The box that I kept tightly shut shattered wide open, no longer safe and practical for me to keep closed.
That same year I found the love of my life and post graduation I ran us both across the country,
thousands of miles away from our families.
I didn’t know a lot, but I did know that I needed space. In this case, as much as was physically possible.
For seven years, we ran through beautiful forests, adventuring in nature as much as our time allowed.
The dense greenery and freedom began to heal my heart. I felt my mom more than I ever had, as though she had led me there knowing it would be the best thing for my soul.
COVID halted our adventuring and begged for the return to our families.
We got married and we felt called to settle the endless, exciting adventure for a new, slower one.
My heart had the space it needed, and we began to build a dream to step into something I had been missing since that snow day twenty three years prior: motherhood.
But life had other plans.
In the three years since our return to our families, I’ve lost two pregnancies. Miscarriages began cracking my soul and reminding me of my relationship with worrying.
I thought of my mother often and the box I once filled with the tragedy of her death. I promised myself I would find a way to not box the story of my lost babies as I once had with her.
And by the time I sat in the office of our fertility doctor where they discovered two masses on my ovaries that would diagnose me with cancer, I realized I wouldn’t keep my story boxed either.

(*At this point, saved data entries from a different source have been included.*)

(** * Attendance marking and active-course tracking of [server.py]

    A shallow embedding of the Flask handlers that make up the core of
    the application: [set_course], [get_course] and [mark_attendance],
    together with the SQLite tables they read and write and the string
    helpers they rely on; then of the handlers around them
    ([clear_course], [delete_history], [delete_record],
    [history_by_date], [my_attendance], [generate_qr]) and of the user
    accounts ([initialize_db], [login], [change_password]).

    Conventions.
    - A character is a code point below 256 (the Latin-1 block of
      Unicode), carried by [ascii]; a text is a [string] of them.  The
      fixed messages of the replies are kept as the source writes them.
    - Python's [str.strip] and [str.lower] and SQLite's [TRIM] and
      [LOWER] are four different functions and are kept apart:
      SQLite's [TRIM] removes the space character only and its built-in
      [LOWER] folds the 26 letters A-Z only, whereas Python strips every
      white-space character and folds every cased letter.
    - A table is the list of its rows in insertion order, with the
      largest row id handed out so far (SQLite's [sqlite_sequence] for an
      [AUTOINCREMENT] key).
    - A handler runs on a connection: statements act on the connection's
      view, [commit] publishes the view, and closing the connection drops
      what was not committed (so does the [rollback] that [set_course]
      runs just before it closes).  Every statement, commit and socket emit can
      raise; which ones do is given by a fault plan. *)

From Stdlib Require Import List String Ascii Bool Arith PeanoNat Lia.
Import ListNotations.
Local Open Scope string_scope.
Local Open Scope list_scope.
Local Open Scope nat_scope.

(** ** Texts *)

Module Text.

Definition code (c : ascii) : nat := nat_of_ascii c.

(** [str.isspace] on the code points below 256. *)
Definition py_isspace (c : ascii) : bool :=
  let n := code c in
  ((9 <=? n) && (n <=? 13)) || ((28 <=? n) && (n <=? 32))
  || (n =? 133) || (n =? 160).

(** SQLite's [TRIM(X)] removes spaces only. *)
Definition sql_isspace (c : ascii) : bool := code c =? 32.

Definition ascii_upper (c : ascii) : bool :=
  let n := code c in (65 <=? n) && (n <=? 90).

(** Upper-case letters of the Latin-1 supplement: U+00C0 to U+00DE
    without the multiplication sign U+00D7. *)
Definition latin1_upper (c : ascii) : bool :=
  let n := code c in (192 <=? n) && (n <=? 222) && negb (n =? 215).

Definition shift32 (c : ascii) : ascii := ascii_of_nat (code c + 32).

Definition py_lower_char (c : ascii) : ascii :=
  if ascii_upper c || latin1_upper c then shift32 c else c.

Definition sql_lower_char (c : ascii) : ascii :=
  if ascii_upper c then shift32 c else c.

Fixpoint map_chars (f : ascii -> ascii) (s : string) : string :=
  match s with
  | EmptyString => EmptyString
  | String c r => String (f c) (map_chars f r)
  end.

Fixpoint lstrip_with (p : ascii -> bool) (s : string) : string :=
  match s with
  | EmptyString => EmptyString
  | String c r => if p c then lstrip_with p r else s
  end.

Fixpoint rstrip_with (p : ascii -> bool) (s : string) : string :=
  match s with
  | EmptyString => EmptyString
  | String c r =>
      match rstrip_with p r with
      | EmptyString => if p c then EmptyString else String c EmptyString
      | r' => String c r'
      end
  end.

Definition strip_with (p : ascii -> bool) (s : string) : string :=
  rstrip_with p (lstrip_with p s).

(** [s.strip()] and [s.lower()] of Python. *)
Definition py_strip : string -> string := strip_with py_isspace.
Definition py_lower : string -> string := map_chars py_lower_char.

(** [TRIM(s)] and [LOWER(s)] of SQLite. *)
Definition sql_trim : string -> string := strip_with sql_isspace.
Definition sql_lower : string -> string := map_chars sql_lower_char.

Definition bar : ascii := "|"%char.

(** ['|' in s] *)
Fixpoint has_bar (s : string) : bool :=
  match s with
  | EmptyString => false
  | String c r => Ascii.eqb c bar || has_bar r
  end.

(** [s.split('|', 1)] when [s] holds a bar: the text before the first
    bar and the text after it. *)
Fixpoint split_bar (s : string) : string * string :=
  match s with
  | EmptyString => (EmptyString, EmptyString)
  | String c r =>
      if Ascii.eqb c bar then (EmptyString, r)
      else let '(a, b) := split_bar r in (String c a, b)
  end.

(** [x or d] for a JSON field that is absent, null or a text. *)
Definition or_default (x : option string) (d : string) : string :=
  match x with
  | None => d
  | Some EmptyString => d
  | Some s => s
  end.

(** The course name as Python formats it between quotes. *)
Definition quoted (s : string) : string := ("'" ++ s ++ "'")%string.

End Text.

(** [norm_id] and [id_matches] of the helper section of the source. *)
Definition norm_id (s : option string) : string :=
  match s with
  | Some s => Text.py_lower (Text.py_strip s)
  | None => EmptyString
  end.

Definition id_matches (stored_id scanned_id : option string) : bool :=
  String.eqb (norm_id stored_id) (norm_id scanned_id).

(** [LOWER(TRIM(x))] as the queries write it. *)
Definition sql_norm (s : string) : string := Text.sql_lower (Text.sql_trim s).

(** ** The SQLite store *)

Module Store.

(** [courses (id, course_name UNIQUE NOT NULL)] *)
Record course_row := { courses_id : nat; course_name : string }.

(** [active_course (id, course_id, active_date)] *)
Record active_row :=
  { active_id : nat; active_course_id : nat; active_date : string }.

(** [attendance (id, student_id, name, date, time, course)]; the
    [course] column is the only one that may hold NULL. *)
Record attendance_row :=
  { attendance_id : nat;
    student_id : string;
    name : string;
    date : string;
    time : string;
    course : option string }.

Record table (R : Type) := { rows : list R; seq : nat }.
Arguments rows {R} _.
Arguments seq {R} _.

Definition empty_table {R : Type} : table R := {| rows := []; seq := 0 |}.

(** An [INSERT] into a table with an [AUTOINCREMENT] key: the row gets
    the next id and goes last; the id is [cur.lastrowid]. *)
Definition lastrowid {R : Type} (t : table R) : nat := S (seq t).

Definition insert_row {R : Type} (mk : nat -> R) (t : table R) : table R :=
  {| rows := rows t ++ [mk (lastrowid t)]; seq := lastrowid t |}.

Definition delete_where {R : Type} (p : R -> bool) (t : table R) : table R :=
  {| rows := filter (fun r => negb (p r)) (rows t); seq := seq t |}.

Record db :=
  { courses : table course_row;
    active_course : table active_row;
    attendance : table attendance_row }.

Definition empty_db : db :=
  {| courses := empty_table;
     active_course := empty_table;
     attendance := empty_table |}.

At thirty two, I was diagnosed with Stage III endometrial cancer and lost my entire reproductive system.
When I was first diagnosed, I did what most people innately do, I turned to Google to learn what my prognosis could be. 18 months.
One website, one article, grabbing statistics from somewhere unknown but the number washed through me harder than anything I have felt in my entire life.
It bounces around in my head every single day and begs for attention, it begs for worrying.
More often than not, it isn’t the tragedy itself that rips our life apart. It’s how we hold the tragedy, how we build a relationship to it.
For so long, my mother’s death was treated like a separate entity to who I was, this metaphorical box of things I couldn’t fix, change or save. But all I was really doing was resisting against a beautiful part of who I am.
Her loss defined for me what it means to love without guarantee, how fragile time here is and how deeply I understand grieving her was just loving her with no place to go.
I would be lying if I sat here and said that the wrinkle between my eyebrows doesn’t win some days.
But I think the difference is I don’t want to run thousands of miles away and I don’t want to store it in a box tightly shut.
This time, I want to share it. I want to speak it into existence to the ones around me. I want to use it to help others walking a similar road.
And maybe it wasn’t that I was born into this world worrying.
The look of concern, that physical wrinkle between my eyebrows, was really a heightened sensitivity to this world. A kind of power to meet it where it was and continues to be: full of love and pain. As for those 18 months?
Screw that!
And finally if you are feeling stuck here are a few steps to help: Let yourself feel whatever is coming up. You don’t need to be brave or positive right now. Naming what you’re feeling is the first act of self-compassion, not weakness. Put the thoughts somewhere safe. Write it down, say it out loud, or talk to someone you trust. Getting it out of your head can really help. Ask for help early. You don’t have to carry this alone. Let people support you in small, practical ways. It creates connection, not burden. If asking via phone call or text is too much right now, have someone close to take it on. Anchor yourself in today. I know that can be really hard at first. Try to focus on the next appointment, the next meal, the next moment. You survive this one step at a time. Give yourself grace and love as often as you can. For me, when I felt overwhelmed, the love to myself was talking 5 mins to breathe deeply and do nothing else.
"Remember, getting unstuck isn't about having all the answers—it's about being willing to ask better questions."